Abstract
SATELLITE SEA LEVEL MEASUREMENT: A REVIEW OF CURRENT TECHNIQUES
Ismat Mohammed Elhassan*
ABSTRACT
The measurement of sea level is quite important for sea navigation safety, bathymetric survey, marine engineering, military purposes and climatic studies. In climatic studies sea level is an indication to know if the oceans are rising or falling over time and to what extent is this rise or fall. Coastal cities would surely be affected if oceans and seas are rising significantly. Melting glaciers and global warming among other weather changes caused by man are main causes of an overall rise in sea level. For its high importance and strategic values, sea level has been monitored by hydrographers for about 200 years. Tide gauges, which are water-level recorders were the instruments used for this job for almost all this period. Only recently, new sea level measuring techniques are invented and used for recording sea level, especially at places where it is difficult to install conventional tide gauges. These new techniques include acoustic gauges, pressure gauges, radar gauges, global positioning systems gauges and satellite altimeters.
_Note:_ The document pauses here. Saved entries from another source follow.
(** An answer to a request: it reads back as a response, and the status page is
    the status of the driver, the store and the routes, its text JSON exactly when
    no control character is in it. *)
Definition page_of (request response : string) : Prop :=
  ∃ code text content_type body,
    response = HttpResponse code text content_type body ∧
    http_head 6 response = Some (head_lines code text content_type (size_of body), body) ∧
    (ExtractPath request = "/api/status" → code = 200%N ∧
       let fields := page_fields (metadata_ pdw.2) m cache in
       ∃ cost now,
         body = BuildDashboardStatusJson fields true "" cost now ∧
         (read_json body = Some (status_document fields true "" cost now, "") ↔
          shown_status fields true "")).

Lemma page_of_other request code text content_type body :
  no_newline text = true → no_newline content_type = true → ExtractPath request ≠ "/api/status" →
  page_of request (HttpResponse code text content_type body).
Proof.
  intros Ht Hc Hne. exists code, text, content_type, body.
  split_and!; [done | by apply HttpResponse_head | done].
Qed.

Lemma keeps_ServeFile path content_type request :
  no_newline content_type = true → ExtractPath request ≠ "/api/status" →
  keeps untouched (page_of request) (ServeFile path content_type).
Proof.
  intros Hc Hne. apply keeps_atomic. intros w (clock & faults & i & ->).
  unfold zoom, io, mbind, M_bind, read_file, gets, not_found. cbn [fst snd io_faults files].
  destruct faults as [|[e|] faults]; cbn [files]; [destruct (fs !! path) | | destruct (fs !! path)];
    (do 2 eexists; split_and!;
     [reflexivity | by do 3 eexists | by apply page_of_other]).
Qed.

Lemma keeps_HandleRequest request : keeps untouched (page_of request) (HandleRequest request).
Proof.
  unfold HandleRequest.
  case_decide as H1; [apply keeps_ServeFile; [done | by destruct H1 as [-> | ->]]|].
  case_decide as H2; [apply keeps_ServeFile; [done | by rewrite H2]|].
  case_decide as H3; [apply keeps_ServeFile; [done | by rewrite H3]|].
  case_decide as H4.
  { apply (keeps_then _ _ _ _ _ keeps_NowMs). intros now _. apply page_of_other; [done..|]. by rewrite H4. }
  case_decide as H5; [|by apply page_of_other].
  apply (keeps_then _ _ _ _ _ keeps_NowMs). intros start _.
  apply (keeps_then _ _ _ _ _ keeps_GetStatus). intros result ->.
  apply (keeps_then _ _ _ _ _ keeps_NowMs). intros now _. cbn.
  do 4 eexists. split_and!; [reflexivity | by apply HttpResponse_head|]. intros _. split; [done|].
  exists (now - start)%Z, now. split; [done|]. apply status_reads.
Qed.
End reads.

(** C39: The dashboard answers every request and only reads. However the threads
    of its connections interleave, at every access to the client they share, every
    call through it and every reading of the clock or of a file, and whatever bytes
    the requests are: the files, the driver, the stores and the routes stay as they
    were, and every answer is an HTTP response whose head ends where its body starts
    and announces the body's size. [/api/status] is answered with 200 and the page of
    the status that the driver and the store report, which reads as JSON exactly when
    the status has no control character but line breaks and tabs. The cluster is one
    whose driver and store answer their clients and that nobody else writes to
    meanwhile; an access to a field of the client is one step. *)
Theorem dashboard_only_reads {G} (gateway : option G) clock fs faults pdw d m cache i tr st :
  dashboard_runs gateway (clock, (mkDisk fs faults, served pdw d m cache i)) tr st →
  (∃ clock' faults' i', shared_ st = (clock', (mkDisk fs faults', served pdw d m cache i'))) ∧
  (∀ j request response, Answered j request response ∈ tr → page_of pdw m cache request response).
Proof.
  intros Hruns. refine (runs_keep _ _ _ _ (untouched fs pdw d m cache) (page_of pdw m cache) _ _ _ _ _ Hruns).
  - intros request. apply keeps_HandleRequest.
  - by exists clock, faults, i.
Qed.
End cluster.

(** ** A visit *)

(** Two browsers ask for the status of the cluster of RpcSession's session, and
    another for a page that is not there. *)
Definition visit (path : string) : Socket :=
  mkSocket ("GET " +:+ path +:+ " HTTP/1.1" +:+ crlf +:+ crlf) "" [].

Definition visits : list turn :=
  [ CallsStart open_kernel "127.0.0.1" 9090; AcceptorTurn false 0; Connects (visit "/api/status");
    Connects (visit "/nowhere"); Connects (visit "/api/status"); AcceptorTurn false 0;
    AcceptorTurn false 1; AcceptorTurn false 1; AcceptorTurn false 2; AcceptorTurn false 2;
    ThreadTurn 0; ThreadTurn 1; ThreadTurn 2; ThreadTurn 1; ThreadTurn 1 ] ++
  flat_map (λ _, [ThreadTurn 0; ThreadTurn 2]) (seq 0 13).

Definition visited_state : list Z * (Disk * (World * RpcGatewayClient World)) :=
  ([5; 6; 7; 8]%Z, (mkDisk ∅ [], served demo_pd demo_multi.1 demo_multi.2 stale_cache 1)).

Definition visited :=
  run_of (λ k host port, Start k (Some tt) host port) ReadHttpRequest
    HandleRequest dashboard_reply visits visited_state.

Lemma visited_runs :
  dashboard_runs (Some tt) visited_state visited.1 visited.2.
Proof. exact (run_of_runs _ _ _ _ visits visited_state). Qed.

(** The ids of two interleaved requests for the status: each thread makes two
    calls, and the client counts two of the four. *)
Example request_ids_repeat :
  next_request_id_ (shared_ visited.2).2.2.2 = 3%N.
Proof. vm_compute. reflexivity. Qed.

Lemma dashboard_only_reads_witness :
  length visited.1 = 32 ∧
  (∃ clock' faults' i', shared_ visited.2 =
     (clock', (mkDisk ∅ faults', served demo_pd demo_multi.1 demo_multi.2 stale_cache i'))) ∧
  (∀ j request response, Answered j request response ∈ visited.1 →
     page_of demo_pd demo_multi.2 stale_cache request response).
Proof.
  split; [vm_compute; reflexivity|].
  exact (dashboard_only_reads (Some tt) _ _ _ _ _ _ _ _ _ _ visited_runs).
Defined.
(* ===== verification/Liveness.v ===== *)
(** Writes succeed while a majority answers: the leading replica of a group of
    processes (Group.v), some of them down and the others possibly behind, gets
    every write acknowledged, applied and readable. *)

From S2P Require Import Prelude Types Text Codec Service Engine Raft RaftStorage Keyspace RaftWire.
From S2P Require Import Distributed Tcp DistributedSpec NodeRestart Replication StoreNode StoreService Group.

(** * Followers *)

(** A process that hosts the region's replica, its log being the start of the
    leader's and its term not above the leader's. *)
Definition follows (id : N) (log : list LogEntry) (term : N) (w : Disk * DistributedStoreNode) : Prop :=
  ∃ raft, hosts_replica id w.1 w.2 raft ∧ log_ raft `prefix_of` log ∧ (current_term_ raft <= term)%N.

Definition followers (id : N) (log : list LogEntry) (term : N) (g : Group) : Prop :=
  map_Forall (λ _ w, follows id log term w) g.

Lemma followers_ok id log term g : followers id log term g → group_ok g.
Proof. intros Hg ep w Hw. destruct (Hg ep w Hw) as (raft & Hh & _). by exists id, raft. Qed.

Lemma followers_mono id log log' term term' g :
  followers id log term g → log `prefix_of` log' → (term <= term')%N → followers id log' term' g.
Proof.
  intros Hg Hl Ht ep w Hw. destruct (Hg ep w Hw) as (raft & Hh & Hp & Hr).
  exists raft. split_and!; [done | by etrans | lia].
Qed.

(** ** Merging the leader's suffix *)

Lemma merged_prefix F L p k l :
  F `prefix_of` L → p ≤ length F → merged F p (drop p L) k l → l = L.
Proof.
  intros HF Hp Hm. destruct Hm as [Hmatch | k Hpk Hk Hlen Hmatch Hconf].
  - apply prefix_length_eq; [done|].
    destruct (decide (length L ≤ p)) as [|Hlt]; [lia|].
    destruct (lookup_lt_is_Some_2 (drop p L) (length L - p - 1)) as [x Hx]; [rewrite length_drop; lia|].
    destruct (Hmatch _ _ Hx) as (y & Hy & _). apply lookup_lt_Some in Hy. lia.
  - rewrite length_drop in Hk. rewrite drop_drop.
    replace (p + (k - p)) with k by lia.
    assert (k = length F) as ->.
    { destruct (decide (k < length F)) as [Hlt|]; [|lia].
      destruct (lookup_lt_is_Some_2 F k Hlt) as [x Hx]. exfalso.
      apply (Hconf x x Hx); [|done]. rewrite lookup_drop.
      replace (p + (k - p)) with k by lia. by eapply prefix_lookup_Some. }
    rewrite firstn_all. destruct HF as [rest ->]. by rewrite drop_app_length.
Qed.

(** A request a leader with log [L] builds for the suffix from [prev + 1] on. *)
Definition suffix_request (L : list LogEntry) (r : AppendEntriesRequest) : Prop :=
  ae_entries r = drop (N.to_nat (ae_prev_log_index r)) L ∧
  ((ae_prev_log_index r = 0 ∧ ae_prev_log_term r = 0)%N ∨
   (ae_prev_log_index r ≠ 0%N ∧ ∃ x, L !! N.to_nat (ae_prev_log_index r - 1) = Some x ∧
      e_term x = ae_prev_log_term r)).
Lemma put_at_leader key value g' d' n' :
  rq_method request = "store.KvPut" → rq_payload request = EncodeFields (put_fields key value id) →
  ContainsKey r key = true →
  Distributed.Put key value (g, (d, n)) = (Ok tt, (g', (d', n'))) →
  Handle store_rpc_server request asked = process_answer request r id (MakeRpcOk request "") asked
    (g', (d', over_store (Some (set_nodes {[region_id r := n']} s)))).
Proof.
  intros Hm Hp Hk Hrun.
  assert (StoreNode.Put id key value (g, (d, s)) = if (region_id r =? id)%N
    then (Ok tt, (g', (d', set_nodes {[region_id r := n']} s))) else (Err wrong_region, (g, (d, s)))) as Hwrite
    by exact (store_write r g d s n Hs Hr id key _ _ g' d' n' Hk Hrun).
  rewrite (handle_run _ _ _ _ StoreService.HandlePut Hm) by reflexivity.
  unfold StoreService.HandlePut, respond, process_answer. run_call ltac:(by apply payload_run).
  rewrite (field_some _ "key" key) by done. rewrite (field_some _ "value" value) by done.
  run_call ltac:(apply validate_store). run_call ltac:(by apply request_region_run).
  destruct (region_id r =? id)%N;
    pose proof (on_backend_store (StoreNode.Put id key value) (Distributed.Put key value) (Multi.Put key value)
      (Cluster.Put key value) g d s _ _ _ _ Hwrite) as Hback;
    unfold mbind at 1, M_bind at 1; rewrite Hback; reflexivity.
Qed.

Lemma delete_at_leader key g' d' n' :
  rq_method request = "store.KvDelete" → rq_payload request = EncodeFields (delete_fields key id) →
  ContainsKey r key = true →
  Distributed.Delete key (g, (d, n)) = (Ok tt, (g', (d', n'))) →
  Handle store_rpc_server request asked = process_answer request r id (MakeRpcOk request "") asked
    (g', (d', over_store (Some (set_nodes {[region_id r := n']} s)))).
Proof.
  intros Hm Hp Hk Hrun.
  assert (StoreNode.Delete id key (g, (d, s)) = if (region_id r =? id)%N
    then (Ok tt, (g', (d', set_nodes {[region_id r := n']} s))) else (Err wrong_region, (g, (d, s)))) as Hwrite
    by exact (store_write r g d s n Hs Hr id key _ _ g' d' n' Hk Hrun).
  rewrite (handle_run _ _ _ _ StoreService.HandleDelete Hm) by reflexivity.
  unfold StoreService.HandleDelete, respond, process_answer. run_call ltac:(by apply payload_run).
  rewrite (field_some _ "key" key) by done.
  run_call ltac:(apply validate_store). run_call ltac:(by apply request_region_run).
  destruct (region_id r =? id)%N;
    pose proof (on_backend_store (StoreNode.Delete id key) (Distributed.Delete key) (Multi.Delete key)
      (Cluster.Delete key) g d s _ _ _ _ Hwrite) as Hback;
    unfold mbind at 1, M_bind at 1; rewrite Hback; reflexivity.
Qed.

Lemma get_at_leader key c v :
  rq_method request = "store.KvGet" → rq_payload request = EncodeFields (get_fields key c id) →
  ContainsKey r key = true →
  Distributed.Get key c (d, n) =
    (match v with Some v => Ok v | None => Err (key_not_found key) end, (d, n)) →
  Handle store_rpc_server request asked = process_answer request r id (read_answer key v request) asked asked.
Proof.
  intros Hm Hp Hk Hrun.
  pose proof (store_read r d s n Hs Hr id key c _ Hk Hrun) as Hread.
  rewrite (handle_run _ _ _ _ StoreService.HandleGet Hm) by reflexivity.
  unfold StoreService.HandleGet, respond, process_answer. run_call ltac:(by apply payload_run).
  rewrite (field_some _ "key" key) by done.
  run_call ltac:(apply validate_store). run_call ltac:(by apply request_region_run).
  unfold GetOr. assert (get_fields key c id !! "consistency" = Some (ConsistencyName c)) as -> by done.
  rewrite ConsistencyName_parse.
  destruct (region_id r =? id)%N; apply (in_process_run _ g) in Hread;
    apply (on_backend_store _ (in_process (Distributed.Get key c)) (Multi.Get key c) (leader_get key))
      in Hread; unfold mbind at 1, M_bind at 1; rewrite Hread; [by destruct v | reflexivity].
Qed.
End requests.

(** The process of the leading replica. *)
Definition leader_process r stores st p (k : nat) (d : Disk) (s : DistributedStoreNode)
    (raft : RaftNode) (m : DataMap) : Prop :=
  ∃ n, sn_regions s = {[region_id r := n]} ∧
    leads r stores st p k (replica_dir (sn_data_dir s) (region_id r)) (d, n) raft m.

Lemma leader_less r stores st p k d s raft m :
  leader_process r stores st p (S k) d s raft m → leader_process r stores st p k d s raft m.
Proof. intros (n & Hs & Hl). exists n. split; [done | by apply leads_less]. Qed.

Section operations.
Context (r : RegionInfo) (stores : list StoreInfo) (st : StoreInfo) (p : Peer).
Context (Hd : designated r st p).
Abbreviation others_follow raft g := (followers (region_id r) (log_ raft) (current_term_ raft) g).

(** Every operation at the process of the leader, [g] being the rest of the group. *)
Lemma op_at_leader k up (g : Group) d s raft m op :
  leader_process r stores st p (S k) d s raft m → dom g = up ∖ {[client_endpoint st]} →
  others_follow raft g → group_op r op → (is_write op = true → quorum r stores st p up) →
  ∃ g' d' s' raft', leader_process r stores st p k d' s' raft' (spec_client_step op m).2 ∧
    grows raft raft' ∧ dom g' = dom g ∧ others_follow raft' g' ∧
    ∀ request id, rq_method request = op_method op →
      rq_payload request = EncodeFields (op_fields op id) → (id < two64)%N →
      Handle store_rpc_server request (g, (d, over_store (Some s))) =
        process_answer request r id (op_answer op m request) (g, (d, over_store (Some s)))
          (g', (d', over_store (Some s'))).
Proof.
  intros Hproc Hg Hf (Hk & Hu & Hne) Hq. pose proof Hproc as (n & Hs & Hl).
  pose proof (leads_region _ _ _ _ _ _ _ _ _ Hl) as Hr.
  destruct op as [key v|key|key c]; cbn [op_key op_answer op_method op_fields spec_client_step snd] in *.
  - destruct (write_leads r stores st p Hd k up (replica_dir (sn_data_dir s) (region_id r)) g d n raft m (EncodePutCommand key v)
      [mkMutation kPut key v])
      as (g' & d' & n' & raft' & Hrun & Hl' & Hgrow & Hdom & Hf');
      [done | done | done | by apply Hq | by rewrite apply_put_command | by repeat constructor.. | done |].
    exists g', d', (set_nodes {[region_id r := n']} s), raft'. split; [by exists n'|].
    split; [done|]. split; [done|]. split; [done|]. intros request id Hm Hp Hid.
    exact (put_at_leader r g d s n Hs Hr request id Hid key v g' d' n' Hm Hp Hk Hrun).
  - destruct (write_leads r stores st p Hd k up (replica_dir (sn_data_dir s) (region_id r)) g d n raft m (EncodeDeleteCommand key)
      [mkMutation kDelete key ""])
      as (g' & d' & n' & raft' & Hrun & Hl' & Hgrow & Hdom & Hf');
      [done | done | done | by apply Hq | by rewrite apply_delete_command | by repeat constructor.. | done |].
    exists g', d', (set_nodes {[region_id r := n']} s), raft'. split; [by exists n'|].
    split; [done|]. split; [done|]. split; [done|]. intros request id Hm Hp Hid.
    exact (delete_at_leader r g d s n Hs Hr request id Hid key g' d' n' Hm Hp Hk Hrun).
  - exists g, d, s, raft. split; [by apply leader_less|]. split; [reflexivity|].
    split; [done|]. split; [done|]. intros request id Hm Hp Hid.
    pose proof (read_leads _ _ _ _ (S k) _ d n raft m key c Hl Hu) as Hrun.
    exact (get_at_leader r g d s n Hs Hr request id Hid key c (m !! key) Hm Hp Hk Hrun).
Qed.
End operations.
(** The same cluster when the processes stop and start: store 3 and then the first
    store, which leads. One cached route names a region nobody hosts. *)
Abbreviation yaml_member_of := (λ i, local_store (yaml_config i)).
Abbreviation yaml_group :=
  (group yaml_config (local 7000) [1; 3]%N (λ _, open_kernel) (λ _, mkDisk ∅ []) store_script
     (mkDisk ∅ []) "./data/pd1").
Definition misleading_cache : RouteCache :=
  {[9%N := mkRoute (mkRegion 9 "" "" (mkEpoch 1 1) [] 0) (yaml_member_of 1%N) 0]}.
Definition restarts (s1 s3 : StoreInfo) : list event :=
  [ Asks (CPut "city" "paris"); Stops s3; Asks (CGet "city" kLinearizable);
    Stops s1; Asks (CGet "city" kEventual); Starts s3; Starts s1;
    Asks (CGet "city" kLinearizable); Asks (CPut "city" "rome"); Stops s1; Starts s1;
    Asks (CGet "city" kLinearizable) ].

Lemma restarts_ok stores p s1 s3 (up : gset Endpoint) :
  client_endpoint s1 ∈ up → client_endpoint s3 ∈ up → client_endpoint s1 ≠ client_endpoint s3 →
  (∃ p, local_peer_of s1 whole_space = Some p) → (∃ p, local_peer_of s3 whole_space = Some p) →
  (∀ up, client_endpoint s3 ∈ up → quorum whole_space stores s1 p up) →
  events_ok whole_space stores s1 p up (restarts s1 s3) up.
Proof.
  intros H1 H3 Hne Hp1 Hp3 Hq. unfold restarts. cbn [events_ok is_write].
  repeat match goal with
  | |- _ ∧ _ => split
  | |- group_op _ _ => split; [reflexivity | split; [reflexivity | first [exact I | discriminate]]]
  | |- True => exact I
  | |- _ → false = true → _ => intros _ [=]
  | |- _ → true = true → _ => intros _ _; apply Hq; set_solver
  | |- _ ∈ _ => assumption
  | |- ∃ _, _ => assumption
  | |- _ → _ = _ => congruence
  end.
Qed.

Lemma restarts_seen s1 s3 (up : gset Endpoint) :
  client_endpoint s1 ∈ up → client_endpoint s1 ≠ client_endpoint s3 →
  spec_events s1 (restarts s1 s3) up ∅ =
  [Ok None; Ok (Some "paris"); Err (mkStatus kRpcError "RPC_ERROR: failed to connect tcp rpc server");
   Ok (Some "paris"); Ok None; Ok (Some "rome")].
Proof.
  intros H1 Hne. unfold restarts. cbn [spec_events].
  repeat (first [rewrite decide_True by set_solver | rewrite decide_False by set_solver];
          cbn [spec_client_step spec_events]).
  reflexivity.
Qed.

Lemma yaml_up i : i ∈ [1; 3]%N → client_endpoint (yaml_member_of i) ∈ dom yaml_group.
Proof. intros Hi. eapply group_has; [exact yaml_deployed | exact Hi]. Qed.

Lemma yaml_hosts i :
  i ∈ [1; 3]%N → ∃ p, local_peer_of (yaml_member_of i) whole_space = Some p.
Proof.
  intros Hi. exists (mkPeer i i kVoter). eapply member_peer; [exact yaml_deployed|].
  rewrite !elem_of_cons, elem_of_nil in Hi.
  destruct Hi as [-> | [-> | []]]; apply (bool_decide_unpack _); vm_compute; exact I.
Qed.

Lemma yaml_apart : client_endpoint (yaml_member_of 1%N) ≠ client_endpoint (yaml_member_of 3%N).
Proof. cbv beta. rewrite !yaml_store by (apply (bool_decide_unpack _); vm_compute; exact I). discriminate. Qed.

Lemma yaml_quorum (up : gset Endpoint) :
  client_endpoint (yaml_member_of 3%N) ∈ up →
  quorum whole_space (all_members yaml_member_of) (yaml_member_of 1%N) (mkPeer 1 1 kVoter) up.
Proof.
  intros Hup. eapply members_quorum; [exact yaml_deployed | | | exact Hup];
    apply (bool_decide_unpack _); vm_compute; exact I.
Qed.
(** Opening the main menu and pressing "back": the FAQ and the contact
    views are resumed as such, any step of the booking flow (date, time
    or confirmation) resumes at the date selection, and everything else
    leads to the greeting and the menu; the staged date and time and the
    appointments are untouched on the way. *)
Theorem main_menu_and_back (now : date) (db : DB) (ud : UserData) (sender : Z)
    (name : str) :
  let m := render_main_menu db ud in
  let b := back_prev now (v_db m) (v_ud m) sender name in
  v_next m = HANDLE_MENU /\
  v_next b =
    match default HANDLE_MENU (ud_current_state ud) with
    | HANDLE_FAQ => HANDLE_FAQ
    | HANDLE_CONTACT => HANDLE_CONTACT
    | SCHEDULE_APPOINTMENT | SELECT_DATE | SELECT_TIME | CONFIRM_APPOINTMENT => SELECT_DATE
    | _ => HANDLE_MENU
    end /\
  ud_current_state (v_ud b) = Some (v_next b) /\
  ud_appointment_date (v_ud b) = ud_appointment_date ud /\
  ud_appointment_time (v_ud b) = ud_appointment_time ud /\
  appointments (v_db b) = appointments db /\
  (v_sent m = [SMainMenu false] <->
   default HANDLE_MENU (ud_current_state ud) = HANDLE_MENU).
Proof.
  cbv zeta. unfold render_main_menu, back_prev. cbn [v_db v_ud view].
  cbn [ud_prev_state set_current_state set_prev_state default].
  split; [reflexivity|].
  assert (Happ : appointments (v_db (start db
            (set_current_state (set_prev_state ud
               (default HANDLE_MENU (ud_current_state ud))) HANDLE_MENU) sender name))
          = appointments db).
  { unfold start. destruct (users db !! sender); reflexivity. }
  destruct (ud_current_state ud) as [[]|]; cbn [default] in *;
    repeat split; try reflexivity; try exact Happ; try discriminate.
Qed.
In contrast to the sparse network of coastal tide gauges, measurements of sea level from space by satellite altimetry provide near global and homogenous coverage of the world?s oceans. The present paper is an attempt to give an introduction about importance, causes and effects of sea level rise and to review satellite techniques used for sea level measurements. A brief history of the development of satellite techniques and a comparison with tide gauges regarding difficulties, problems and limitations facing each will be investigated and outlined.